DDEL-13. CILIA INHIBITORS SYNERGIZE WITH TEMOZOLOMIDE TO DRAMATICALLY IMPROVE SURVIVAL IN ORTHOTOPIC MURINE MODELS OF GLIOBLASTOMA

Abstract

Abstract Patients with malignant brain tumors such as glioblastoma face a poor prognosis with a median survival of less than two years. Recent glymphatic studies demonstrate the interconnectivity between the fluid in the brain parenchymal and ventricular spaces. We reasoned enhancing the accumulation of a drug in the cerebral spinal fluid (CSF) of the ventricular space will also enhance the accumulation of the drug in the parenchyma where a GBM resides. To improve drug accumulation in the CSF, we modulated the motility of ependymal cell cilia. Ependymal cells coat the ventricles and display motile cilia that mechanically propel CSF through the ventricular space. Impairing ciliary motion could slow down CSF turnover without affecting the overall amount of CSF in the brain and central nervous system. To test these hypotheses, we identified FDA-approved therapeutics that are known to impair airway cilia as a “side effect.” Seven candidate drugs were administered into the ventricle of mice bearing orthotopic GBM in combination with systemic temozolomide. Five of the seven cilia-inhibiting drugs significantly improved overall survival when combined with temozolomide compared to controls.

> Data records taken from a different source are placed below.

(* ===== verification/Adapter.v ===== *)
(** * internal/adapter: hosts and workers

    [src/internal/adapter/]: the worker interface ([worker.go]) and its test double
    ([mockworker.go]), and the adapter that translates host events into protocol
    requests and responses into host messages ([exec.go], [adapter.go]), from
    and to JSON text. *)

From S2P Require Import Prelude GoStrings GoSort GoValue GoTime JsonText Json Protocol Wire.

(** ** Workers *)

Record WorkerSpec := mkWorkerSpec {
  wsp_Goal : string;
  wsp_ProjectDir : string;
  wsp_AllowTools : list string;
  wsp_Env : option (gmap string string)
}.

Record WorkerEvent := mkWorkerEvent {
  we_Kind : string;
  we_Timestamp : time;
  we_Message : string;
  we_ToolName : string;
  we_ToolArgs : object;
  we_Raw : string;
  we_Sequence : Z
}.

Record WorkerResult := mkWorkerResult {
  wr_ExitCode : Z;
  wr_Success : bool;
  wr_Reason : string
}.

(** One receive from the channel [Events()] returns: an event, or the channel is
    closed. *)
Inductive recv := Received (evt : WorkerEvent) | Closed.

Record Worker (W : Type) := mkWorker {
  Spawn : context -> WorkerSpec -> W -> W * option error;
  Receive : W -> W * recv;
  Wait : context -> W -> W * (WorkerResult * option error);
  Abort : context -> W -> W * option error
}.
Arguments mkWorker {W} _ _ _ _.
Arguments Spawn {W} _ _ _ _.
Arguments Receive {W} _ _.
Arguments Wait {W} _ _ _.
Arguments Abort {W} _ _ _.

(** The worker's stream ends after at most [n] receives from [w], whatever the
    other operations of the world ([step]) do in between. *)
Fixpoint closes_within {W} (worker : Worker W) (step : W -> W -> Prop) (n : nat) (w : W) : Prop :=
  match n with
  | O => False
  | S n =>
      match (Receive worker w).2 with
      | Closed => True
      | Received _ => forall w', step (Receive worker w).1 w' -> closes_within worker step n w'
      end
  end.

(** ** The mock worker *)

Record MockWorker := mkMock {
  mk_Events : list WorkerEvent;
  mk_Result : WorkerResult;
  mk_WaitErr : option error;
  mk_SpawnErr : option error;
  mk_SpawnCalls : Z;
  mk_SpawnedSpec : WorkerSpec;
  mk_AbortCalls : Z;
  mk_ch : option (list WorkerEvent)   (* the closed, buffered channel; [None] before Spawn *)
}.

Definition mock_Spawn (spec : WorkerSpec) (m : MockWorker) : MockWorker * option error :=
  let m' ch := mkMock (mk_Events m) (mk_Result m) (mk_WaitErr m) (mk_SpawnErr m)
                 (mk_SpawnCalls m + 1) spec (mk_AbortCalls m) ch in
  match mk_SpawnErr m with
  | Some err => (m' (mk_ch m), Some err)
  | None => (m' (Some (mk_Events m)), None)
  end.

(** A receive from the mock's channel; a nil channel would block for ever. *)
Definition mock_Receive (m : MockWorker) : option (MockWorker * recv) :=
  match mk_ch m with
  | None => None
  | Some [] => Some (m, Closed)
  | Some (evt :: rest) =>
      Some (mkMock (mk_Events m) (mk_Result m) (mk_WaitErr m) (mk_SpawnErr m) (mk_SpawnCalls m)
              (mk_SpawnedSpec m) (mk_AbortCalls m) (Some rest), Received evt)
  end.

Definition mock_Wait (m : MockWorker) : MockWorker * (WorkerResult * option error) :=
  (m, (mk_Result m, mk_WaitErr m)).

Definition mock_Abort (m : MockWorker) : MockWorker * option error :=
  (mkMock (mk_Events m) (mk_Result m) (mk_WaitErr m) (mk_SpawnErr m) (mk_SpawnCalls m)
     (mk_SpawnedSpec m) (mk_AbortCalls m + 1) (mk_ch m), None).

(** Draining the channel. *)
Fixpoint mock_drain (fuel : nat) (m : MockWorker) : option (list WorkerEvent) :=
  match fuel with
  | O => None
  | S fuel => match mock_Receive m with
              | Some (m', Received evt) => cons evt <$> mock_drain fuel m'
              | Some (_, Closed) => Some []
              | None => None
              end
  end.

(** ** Host adapters *)

Record HostCapabilities := mkHostCapabilities {
  SupportsSystemTransform : bool;
  SupportsExecHook : bool;
  MaxHookTimeout : duration;
  SupportsStreaming : bool
}.

Record HostStatus := mkHostStatus {
  hs_Name : string;
  hs_Connected : bool;
  hs_Degraded : bool;
  hs_Message : string
}.

Record ExecAdapter := mkExecAdapter {
  ea_name : string;
  ea_provider : string;
  ea_maxTimeout : duration
}.

Record ExecHostEvent := mkExecHostEvent {
  he_RequestID : string;
  he_Event : string;
  he_Prompt : string;
  he_Input : string;
  he_Project : string;
  he_CWD : string;
  he_SessionID : string;
  he_TimeoutMS : Z
}.

Definition NewExecAdapter (name provider : string) (maxTimeout : duration) : ExecAdapter :=
  mkExecAdapter name provider maxTimeout.

(** [adapters/claude] and [adapters/codex]: two exec adapters. *)
Definition claude_New : ExecAdapter := NewExecAdapter "claude" ProviderClaude (800 * Millisecond)%Z.
Definition codex_New : ExecAdapter := NewExecAdapter "codex" ProviderCodex (800 * Millisecond)%Z.

Definition Capabilities (a : ExecAdapter) : HostCapabilities :=
  mkHostCapabilities false true (ea_maxTimeout a) false.
Definition HealthCheck (a : ExecAdapter) : HostStatus := mkHostStatus (ea_name a) true false "".

Definition normalizeEvent (event : string) : string :=
  let has l := existsb (String.eqb event) l in
  if has ["UserPromptSubmit"; "on-submit"; ""] then EventOnSubmit
  else if has ["PreToolUse"; "tool.execute.before"; "on-tool-before"] then EventOnToolBefore
  else if has ["PostToolUse"; "tool.execute.after"; "on-tool-after"] then EventOnToolAfter
  else if event =s "on-error" then EventOnError
  else if event =s "on-compact" then EventOnCompact
  else if event =s "on-stop" then EventOnStop
  else event.

Section translate.
Context `{FloatText} `{JsonErrors}.

Definition zero_event : ExecHostEvent := mkExecHostEvent "" "" "" "" "" "" "" 0.
Definition event_fields : list (field ExecHostEvent) :=
  [("request_id", into_string (fun x '(mkExecHostEvent _ e p i pr c s t) => mkExecHostEvent x e p i pr c s t));
   ("event", into_string (fun x '(mkExecHostEvent r _ p i pr c s t) => mkExecHostEvent r x p i pr c s t));
   ("prompt", into_string (fun x '(mkExecHostEvent r e _ i pr c s t) => mkExecHostEvent r e x i pr c s t));
   ("input", into_string (fun x '(mkExecHostEvent r e p _ pr c s t) => mkExecHostEvent r e p x pr c s t));
   ("project", into_string (fun x '(mkExecHostEvent r e p i _ c s t) => mkExecHostEvent r e p i x c s t));
   ("cwd", into_string (fun x '(mkExecHostEvent r e p i pr _ s t) => mkExecHostEvent r e p i pr x s t));
   ("session_id", into_string (fun x '(mkExecHostEvent r e p i pr c _ t) => mkExecHostEvent r e p i pr c x t));
   ("timeout_ms", into_int (fun n '(mkExecHostEvent r e p i pr c s _) => mkExecHostEvent r e p i pr c s n))].

(** The two decodings of the same bytes: into a map and into the event's fields.
    The request is returned beside a validation error. *)
Definition decode_payload (raw : string) : result (option object) :=
  Unmarshal (into_map (fun m => m) (fun m _ => m)) None raw.
Definition decode_event (raw : string) : result ExecHostEvent :=
  Unmarshal (into_struct event_fields) zero_event raw.

Definition request_of (a : ExecAdapter) (payload : option object) (event : ExecHostEvent) : Request :=
  mkRequest Version (he_RequestID event) (ea_provider a) (normalizeEvent (he_Event event)) (he_Project event)
    (he_CWD event) (he_SessionID event) (he_TimeoutMS event) {["supports_exec_hook" := VBool true]}
    (default ∅ payload).

Definition TranslateEvent (a : ExecAdapter) (raw : string) : option Request * option error :=
  match decode_payload raw with
  | Err err => (None, Some (errorf ("decode " +:+ ea_name a +:+ " event: " +:+ Error err)))
  | Ok payload =>
      match decode_event raw with
      | Err err => (None, Some (errorf ("decode " +:+ ea_name a +:+ " event fields: " +:+ Error err)))
      | Ok event =>
          let request := request_of a payload event in
          match ValidateRequest (Some request) with
          | Some err => (Some request, Some (errorf (pe_Message err)))
          | None => (Some request, None)
          end
      end
  end.

(** The map that the host gets, with its values as they are written. *)
Definition host_message (resp : Response) : gmap string json :=
  let message := match resp_Error resp with
                 | Some e => if resp_Output resp =s "" then re_Message e else resp_Output resp
                 | None => resp_Output resp
                 end in
  let host : gmap string json :=
    <["ok" := JBool (resp_OK resp)]>
    (<["request_id" := JStr (resp_RequestID resp)]>
    (<["action" := JStr (resp_Action resp)]>
    (<["message" := JStr message]>
    {["warnings" := slice_tree JStr (resp_Warnings resp)]}))) in
  let host := if resp_Action resp =s ActionInjectPrompt
              then <["system_prompt" := JStr (resp_Output resp)]> host else host in
  match resp_Error resp with
  | Some e => <["error" := error_tree e]> host
  | None => host
  end.

Definition TranslateResponse (resp : Response) : string := print (JObj (members (host_message resp))).
End translate.

(** ** Theorems *)

Lemma mock_drain_S fuel m :
  mock_drain (S fuel) m =
    match mock_Receive m with
    | Some (m', Received evt) => cons evt <$> mock_drain fuel m'
    | Some (_, Closed) => Some []
    | None => None
    end.
Proof. done. Qed.

(** A spawned mock worker delivers exactly its configured events in order and
    then closes its channel; a failing spawn delivers nothing; every spawn and
    abort is counted. *)
Lemma mock_delivers spec m :
  let '(m', err) := mock_Spawn spec m in
  err = mk_SpawnErr m /\ mk_SpawnCalls m' = (mk_SpawnCalls m + 1)%Z /\
  mk_SpawnedSpec m' = spec /\ mk_AbortCalls (mock_Abort m').1 = (mk_AbortCalls m + 1)%Z /\
  (err = None -> mock_drain (S (length (mk_Events m))) m' = Some (mk_Events m)) /\
  (err <> None -> mk_ch m' = mk_ch m).
Proof.
  assert (forall evts m0, mk_ch m0 = Some evts -> mock_drain (S (length evts)) m0 = Some evts) as Hd.
  { induction evts as [|e evts IH]; intros m0 Hch; rewrite mock_drain_S; unfold mock_Receive;
      rewrite Hch; [done|].
    cbn [length]. by rewrite IH. }
  unfold mock_Spawn. destruct (mk_SpawnErr m) as [err|]; split_and!; try done.
  intros _. by apply Hd.
Qed.

(** Names of events are translated once and for all. *)
Lemma normalizeEvent_idempotent event : normalizeEvent (normalizeEvent event) = normalizeEvent event.
Proof.
  unfold normalizeEvent at 2 3. cbv zeta.
  repeat match goal with |- context [if ?b then _ else _] =>
    match b with context [normalizeEvent] => fail 1 | _ => destruct b eqn:?; [reflexivity|] end end.
  unfold normalizeEvent. cbv zeta.
  repeat match goal with Hb : ?b = false |- context [?b] => rewrite Hb end. done.
Qed.

Section translated.
Context `{FloatText} `{JsonErrors}.

(** Translating a host event names only events the protocol knows, or hands the
    unknown name on so that validation refuses it; the request is valid exactly
    when no error comes with it, carries the adapter's provider and the host's
    ids, and names of events are translated once and for all. *)
Lemma TranslateEvent_spec a raw :
  match TranslateEvent a raw with
  | (Some req, err) =>
      exists payload event, decode_payload raw = Ok payload /\ decode_event raw = Ok event /\
      (err = None <-> valid_request req) /\
      req_Provider req = ea_provider a /\ req_RequestID req = he_RequestID event /\
      req_SessionID req = he_SessionID event /\ req_Payload req = default ∅ payload /\
      req_Event req = normalizeEvent (he_Event event) /\
      normalizeEvent (req_Event req) = req_Event req
  | (None, err) => err <> None /\ (is_ok (decode_payload raw) = false \/ is_ok (decode_event raw) = false)
  end.
Proof.
  unfold TranslateEvent. destruct (decode_payload raw) as [payload|]; [|by split; [|left]].
  destruct (decode_event raw) as [event|]; [|by split; [|right]]. set (req := request_of a payload event).
  destruct (ValidateRequest (Some req)) as [e|] eqn:E; exists payload, event; (split; [done|]; split; [done|]);
    (split; [|split_and!; try done; apply normalizeEvent_idempotent]).
  - split; [done|]. intros Hv. apply request_valid in Hv. rewrite Hv in E. done.
  - split; [|done]. intros _. by apply request_valid.
Qed.
End translated.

The lead candidate, lidocaine, demonstrated a synergistic relationship with temozolomide, and 100% of animals treated with the combination survived to the study endpoint tumor free. We demonstrate lidocaine can impair cilia motility in vitro and in vivo. Combining intraventricular lidocaine with temozolomide is well tolerated and results in a 2.8-fold increase in brain temozolomide concentration per dose compared to controls. Finally, we validate these data in two human PDX orthotopic xenograft GBM murine models, including an un-methylated MGMT GBM that became sensitive to temozolomide with the combination treatment. These studies offer a new concept for treating malignant brain tumors and potentially a scheme to improve the treatment of additional encephalopathies in the future.